Why then would you and I want to open ourselves to this unpredictable power of the Holy Spirit which often leads people down surprising and unsettling paths?

Why?

Because at the end of the day, what we all want – and what we all need – is power. Not more knowledge, not more information about things, more skills.

These things are all good and necessary, but what we NEED is energy, power!

And this comes from the Holy Spirit.

Now here’s the rub, perhaps it’s the concern that you’ve been thinking about:

we all need the soul-filling power of the Holy Spirit. I know this to be true, but I also feel confident in saying that no one here wants to become a religious fanatic.

We are all FAR too aware of what religious fanatics are like. The killings in Paris last week are yet another reminder of the dangers of religious fanaticism.

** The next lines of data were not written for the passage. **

(* ===== verification/Results.v ===== *)
(** The argument and result objects in the generated functions of a service: the
    bits of [__isset] decide what a reply holds and what a client returns or
    throws.  [Rpc] has values without bits; it is shown that the functions with
    objects do the same. *)
From Stdlib Require Import ZArith.
From S2P Require Import Prelude Cpp Protocol ProtocolSpec VaeTypes ThriftTypes Rpc RpcSpec Objects.

(** The members of a result; those that the class does not have stay as they are. *)
Record result_value (R : Type) := {
  v_success : R; v_internal : string; v_query : string; v_syntax : string;
}.
Arguments v_success {R} _.
Arguments v_internal {R} _.
Arguments v_query {R} _.
Arguments v_syntax {R} _.
#[export] Instance result_value_eq_dec {R} `{EqDecision R} : EqDecision (result_value R).
Proof. solve_decision. Defined.

Definition put_success {R} (v : R) (s : result_value R) : result_value R :=
  {| v_success := v; v_internal := v_internal s; v_query := v_query s; v_syntax := v_syntax s |}.
Definition v_thrown {R} (d : declared) (s : result_value R) : string :=
  match d with DInternal => v_internal s | DQuery => v_query s | DSyntax => v_syntax s end.
Definition put_thrown {R} (d : declared) (v : string) (s : result_value R) : result_value R :=
  match d with
  | DInternal => {| v_success := v_success s; v_internal := v; v_query := v_query s; v_syntax := v_syntax s |}
  | DQuery => {| v_success := v_success s; v_internal := v_internal s; v_query := v; v_syntax := v_syntax s |}
  | DSyntax => {| v_success := v_success s; v_internal := v_internal s; v_query := v_query s; v_syntax := v |}
  end.

Section objects.
Context {P W : Type} `{TProtocol P}.
Variable (fuel : nat) (what : exn → string).
Abbreviation method := (method (P := P) (W := W)).
Abbreviation field := (field (P := P)).

(** ** The classes of a method *)

(** [VaeDb_<name>_args]; its comparisons are in the tables of the services. *)
Definition args_class (m : method) (compare : list (m_args m → m_args m → bool)) : class (m_args m) :=
  Class (m_service m +:+ "_" +:+ m_name m +:+ "_args") (m_fields m) (m_default m) compare.

Definition success_member {R} (c : codec (P := P) R) : field (result_value R) :=
  Field "success" 0 c v_success put_success.
Definition thrown_member {R} (id : Z) (t : string * declared) : field (result_value R) :=
  Field t.1 id (codec_of fuel t.2) (v_thrown t.2) (put_thrown t.2).
Definition result_members (m : method) : list (field (result_value (m_ret m))) :=
  match m_returns m with Void => [] | Returns c => [success_member c] end
  ++ imap (λ i, thrown_member (Z.of_nat i + 1)) (m_throws m).

(** What the members of a new result hold: [_return] is the object that the
    caller of a client gives, or a new one. *)
Definition new_result {R} (_return : R) : object (result_value R) :=
  Object {| v_success := _return; v_internal := ""; v_query := ""; v_syntax := "" |} ∅.
Definition new_return (m : method) : m_ret m :=
  match m_returns m in returns _ R return R with Void => () | Returns c => c_default c end.

(** [VaeDb_<name>_result]. *)
Definition result_class (m : method) (compare : list (result_value (m_ret m) → result_value (m_ret m) → bool))
    : class (result_value (m_ret m)) :=
  Class (m_service m +:+ "_" +:+ m_name m +:+ "_result") (result_members m)
    (members (new_result (new_return m))) compare.

Definition has {R} (i : Z) (o : object (result_value R)) : bool := bool_decide (i ∈ isset o).

(** ** The server *)

(** The [else if] chain of [write]. *)
Fixpoint write_thrown {R} (o : object (result_value R)) (id : Z) (throws : list (string * declared)) : eff P unit :=
  match throws with
  | [] => mret ()
  | t :: throws' =>
      if has id o then write_field o (with_isset (thrown_member id t)) else write_thrown o (id + 1) throws'
  end.
Definition write_result (m : method) (o : object (result_value (m_ret m))) : eff P unit :=
  writeStructBegin (m_service m +:+ "_" +:+ m_name m +:+ "_result");;
  match m_returns m in returns _ R return object (result_value R) → eff P unit with
  | Void => λ o, write_thrown o 1 (m_throws m)
  | Returns c => λ o,
      if has 0 o then write_field o (with_isset (success_member c)) else write_thrown o 1 (m_throws m)
  end o;;
  writeFieldStop;; writeStructEnd.

(** The number of the member for this exception. *)
Fixpoint thrown_id (d : declared) (id : Z) (throws : list (string * declared)) : option Z :=
  match throws with
  | [] => None
  | t :: throws' => if decide (t.2 = d) then Some id else thrown_id d (id + 1) throws'
  end.

(** The [try] block: [result.success = iface_->m(...); result.__isset.success =
    true], without the bit for a method that returns nothing, or
    [result.e = e; result.__isset.e = true]; no object when the text of an
    application exception is written. *)
Definition filled (m : method) (r : m_ret m + exn) (result : object (result_value (m_ret m)))
    : object (result_value (m_ret m)) + string :=
  match r with
  | inl a =>
      inl (Object (put_success a (members result))
             (match m_returns m with Void => isset result | Returns _ => {[0%Z]} ∪ isset result end))
  | inr e =>
      match declared_of e with
      | Some (d, message) =>
          match thrown_id d 1 (m_throws m) with
          | Some id => inl (Object (put_thrown d message (members result)) ({[id]} ∪ isset result))
          | None => inr (what e)
          end
      | None => inr (what e)
      end
  end.

Definition process_call (m : method) (seqid : Z) : eff (P * W) unit :=
  let args := construct (args_class m []) in
  args ← on_protocol (read fuel (args_class m []) args);
  on_protocol readMessageEnd;; on_protocol readEnd;;
  r ← try_catch (on_iface (m_call m (members args)));
  match filled m r (new_result (new_return m)) with
  | inl result => on_protocol (reply (m_name m) T_REPLY seqid (write_result m result))
  | inr text => on_protocol (reply (m_name m) T_EXCEPTION seqid (write_exception text))
  end.

(** ** The client *)

(** [if (result.__isset.e) throw result.e]. *)
Fixpoint thrown_by {R} (result : object (result_value R)) (id : Z) (throws : list (string * declared)) : option exn :=
  match throws with
  | [] => None
  | (_, d) :: throws' =>
      if has id result then Some (exn_of d (v_thrown d (members result)))
      else thrown_by result (id + 1) throws'
  end.

(** [recv_<name>]; [_return] is what [result.success] points to. *)
Definition recv_reply (m : method) (_return : m_ret m) : eff P (m_ret m) :=
  '(fname, mtype, rseqid) ← readMessageBegin;
  if decide (mtype = T_EXCEPTION) then
    x ← read_exception; readMessageEnd;; readEnd;; throw (ThriftError x)
  else
    when (negb (bool_decide (mtype = T_REPLY))) drop_message;;
    when (negb (bool_decide (fname = m_name m))) drop_message;;
    result ← read fuel (result_class m []) (new_result _return);
    readMessageEnd;; readEnd;;
    match m_returns m in returns _ R return object (result_value R) → eff P R with
    | Void => λ result, match thrown_by result 1 (m_throws m) with Some e => throw e | None => mret () end
    | Returns _ => λ result,
        if has 0 result then mret (v_success (members result))
        else throw (default (missing_result m) (thrown_by result 1 (m_throws m)))
    end result.

(** * With and without bits *)

(** [m] and [m'] do the same to the protocol; the result of [m] satisfies [I] and
    [α] of it is the result of [m']. *)
Definition reflects {S A B} (α : A → B) (I : A → Prop) (m : eff S A) (m' : eff S B) : Prop := ∀ s,
  m' s = (α <$> (m s).1, (m s).2) ∧ ∀ a, (m s).1 = Ok a → I a.

Lemma reflects_ret {S A B} (α : A → B) (I : A → Prop) a b :
  I a → b = α a → reflects (S := S) α I (mret a) (mret b).
Proof. intros Ha -> s. split; [done|]. by intros ? [= <-]. Qed.
Lemma reflects_same {S A B C} (α : B → C) (I : B → Prop) (m : eff S A) k k' :
  (∀ a, reflects α I (k a) (k' a)) → reflects α I (m ≫= k) (m ≫= k').
Proof.
  intros Hk s. unfold mbind, eff_mbind, eff_bind. destruct (m s) as [[a| | |] s']; [apply Hk|by split..].
Qed.
Lemma reflects_bind {S A B C D} (α : A → B) (I : A → Prop) (β : C → D) (J : C → Prop)
    (m : eff S A) (m' : eff S B) k k' :
  reflects α I m m' → (∀ a, I a → reflects β J (k a) (k' (α a))) → reflects β J (m ≫= k) (m' ≫= k').
Proof.
  intros Hm Hk s. destruct (Hm s) as [E Ha]. unfold mbind, eff_mbind, eff_bind. rewrite E.
  destruct (m s) as [[a| | |] s']; simpl; [by apply Hk, Ha|by split..].
Qed.

(** A member [f] of an object does what [g] does to its view by [α]. *)
Record member_reflects {A B} (α : A → B) (I : A → Prop) (f : field A) (g : field B) : Prop := {
  same_id : f_id f = f_id g;
  same_type : c_type (f_codec f) = c_type (f_codec g);
  same_read a : I a → reflects α I (v ← c_read (f_codec f) (f_get f a); mret (f_set f v a))
                                    (v ← c_read (f_codec g) (f_get g (α a)); mret (f_set g v (α a)));
}.

Section reflected.
Context {A B : Type} (α : A → B) (I : A → Prop) (fs : list (field A)) (gs : list (field B)).
Hypothesis Hfs : Forall2 (member_reflects α I) fs gs.

Lemma read_field_reflects ftype fid a :
  I a → reflects α I (read_field fs ftype fid a) (read_field gs ftype fid (α a)).
Proof.
  intros Ha. induction Hfs as [|f g fs' gs' Hf Hfs' IH]; simpl.
  { apply reflects_same. intros _. by apply reflects_ret. }
  rewrite <- (same_id _ _ _ _ Hf), <- (same_type _ _ _ _ Hf).
  case_decide; [|by apply (IH Hfs')]. case_decide; [by apply Hf|].
  apply reflects_same. intros _. by apply reflects_ret.
Qed.
Lemma read_fields_reflects n a : I a → reflects α I (read_fields n fs a) (read_fields n gs (α a)).
Proof.
  revert a. induction n as [|n IH]; intros a Ha; [by intros s|]. simpl.
  apply reflects_same. intros [ftype fid]. case_decide; [by apply reflects_ret|].
  eapply reflects_bind; [by apply read_field_reflects|]. intros a' Ha'.
  apply reflects_same. intros _. by apply IH.
Qed.
Lemma read_struct_reflects a :
  I a → reflects α I (read_struct fuel fs a) (read_struct fuel gs (α a)).
Proof.
  intros Ha. apply reflects_same. intros _. eapply reflects_bind; [by apply read_fields_reflects|].
  intros a' Ha'. apply reflects_same. intros _. by apply reflects_ret.
Qed.
End reflected.

(** A member behind its bit. *)
Lemma with_isset_reflects {S B A} (α : object S → B) (I : object S → Prop) n id (c : codec (P := P) A)
    (get : S → A) (set : A → S → S) (gget : B → option A) (gset : option A → B → B) :
  (∀ o, I o → gget (α o) = if decide (id ∈ isset o) then Some (get (members o)) else None) →
  (∀ o, I o → id ∉ isset o → get (members o) = c_default c) →
  (∀ o v, I o → I (Object (set v (members o)) ({[id]} ∪ isset o)) ∧
    α (Object (set v (members o)) ({[id]} ∪ isset o)) = gset (Some v) (α o)) →
  member_reflects α I (with_isset (Field n id c get set)) (Field n id (guarded c) gget gset).
Proof.
  intros Hget Hdef Hset. split; [done..|]. intros o Ho. simpl.
  replace (default (c_default c) (gget (α o))) with (get (members o)).
  - intros s. rewrite eff_bind_assoc. revert s. apply reflects_same. intros v.
    destruct (Hset o v Ho) as [Hi E]. intros s. rewrite eff_bind_ret. by apply reflects_ret.
  - rewrite Hget by done. case_decide; [done|]. simpl. by rewrite Hdef.
Qed.

(** ** Results *)

(** The members of the result object of a call, as [Rpc] has them. *)
Definition member_of {R} (throws : list (string * declared)) (o : object (result_value R)) (d : declared)
    : option string :=
  id ← thrown_id d 1 throws; if decide (id ∈ isset o) then Some (v_thrown d (members o)) else None.
Definition visible {R} (throws : list (string * declared)) (o : object (result_value R)) : result R :=
  {| r_success := if decide (0%Z ∈ isset o) then Some (v_success (members o)) else None;
     r_internal := member_of throws o DInternal;
     r_query := member_of throws o DQuery;
     r_syntax := member_of throws o DSyntax |}.

(** A member whose bit is not set holds what the constructor gave it. *)
Record untouched {R} (d : R) (throws : list (string * declared)) (o : object (result_value R)) : Prop := {
  new_success : 0%Z ∉ isset o → v_success (members o) = d;
  new_thrown e id : thrown_id e 1 throws = Some id → id ∉ isset o → v_thrown e (members o) = "";
}.

Lemma thrown_id_from d k throws id : thrown_id d k throws = Some id → (k ≤ id)%Z.
Proof.
  revert k. induction throws as [|t l IH]; intros k; [done|]. simpl. case_decide; [intros [= ->]; lia|].
  intros ?%IH. lia.
Qed.
Lemma thrown_id_inj d d' k throws id :
  thrown_id d k throws = Some id → thrown_id d' k throws = Some id → d = d'.
Proof.
  revert k. induction throws as [|t l IH]; intros k; [done|]. simpl.
  repeat case_decide; subst; [done| | |apply IH].
  - intros [= ->] ?%thrown_id_from. lia.
  - intros ?%thrown_id_from [= ->]. lia.
Qed.
Lemma thrown_id_lookup k (throws : list (string * declared)) i t :
  NoDup throws.*2 → throws !! i = Some t → thrown_id t.2 k throws = Some (Z.of_nat i + k)%Z.
Proof.
  revert k i. induction throws as [|u l IH]; intros k i Hnd Hi; [done|].
  csimpl in *. apply NoDup_cons in Hnd as [Hu Hnd]. simpl. destruct i as [|i]; simpl in Hi.
  - injection Hi as ->. rewrite decide_True by done. done.
  - rewrite decide_False.
    + rewrite (IH _ i Hnd Hi). f_equal. lia.
    + intros E. apply Hu. rewrite E. apply list_elem_of_fmap_2. by eapply list_elem_of_lookup_2.
Qed.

Yes, those terrorists were Muslims, but there are plenty of examples of Christian fanatics doing violent things as well. Fanatics of all creeds become blinded by their own illusions of grandeur and their desire to control others. They use their religion to exercise that control, to coerce others into doing their will.

But the truth of the Gospel is so radically different than this.

To be filled with the Holy Spirit is to be controlled by the Spirit, to be led in the way of the Spirit, which is none other than the way of Jesus.

William Seymour, the man at the center of that Azusa Street Revival in 1906, explained the way of the Spirit like this:

“The Pentecostal power, when you sum it all up, is just more of God’s love. If it does not bring more of God’s love, it is simply a counterfeit…Pentecost [the power of the Holy Spirit] makes us love Jesus more and love our brothers more. It brings us all into one common family.”

Here, my friends, is the true direction and consequence of being washed, baptized in the name of the Lord Jesus, and living in the power of the Holy Spirit: you are empowered to truly love God and your neighbor with more passion, more enthusiasm, more intention, more devotion.

This is why William Seymour was rejected in his day. God worked through him to launch the world-wide Pentecostal movement, but the American Christians of the early 20th century could not see past their cultural bigotry and prejudices.

They could not embrace the radical way of the Spirit, so they rejected the words of the prophets and quenched the Spirit.

My friends: how do YOU experience the Spirit’s power in your life?

Or are you afraid of that chaotic energy, that unpredictable power?

Would you prefer that everything stay orderly and settled, safe and calm?

Sometimes I would prefer this, but deep down I know that life – my life, your life – can never reach its full flowering and potential apart from the Holy Spirit.

And so every day I am willing to open myself and say: Come Holy Spirit. Fill us with everything that you have and all that you are. May it be so. Amen.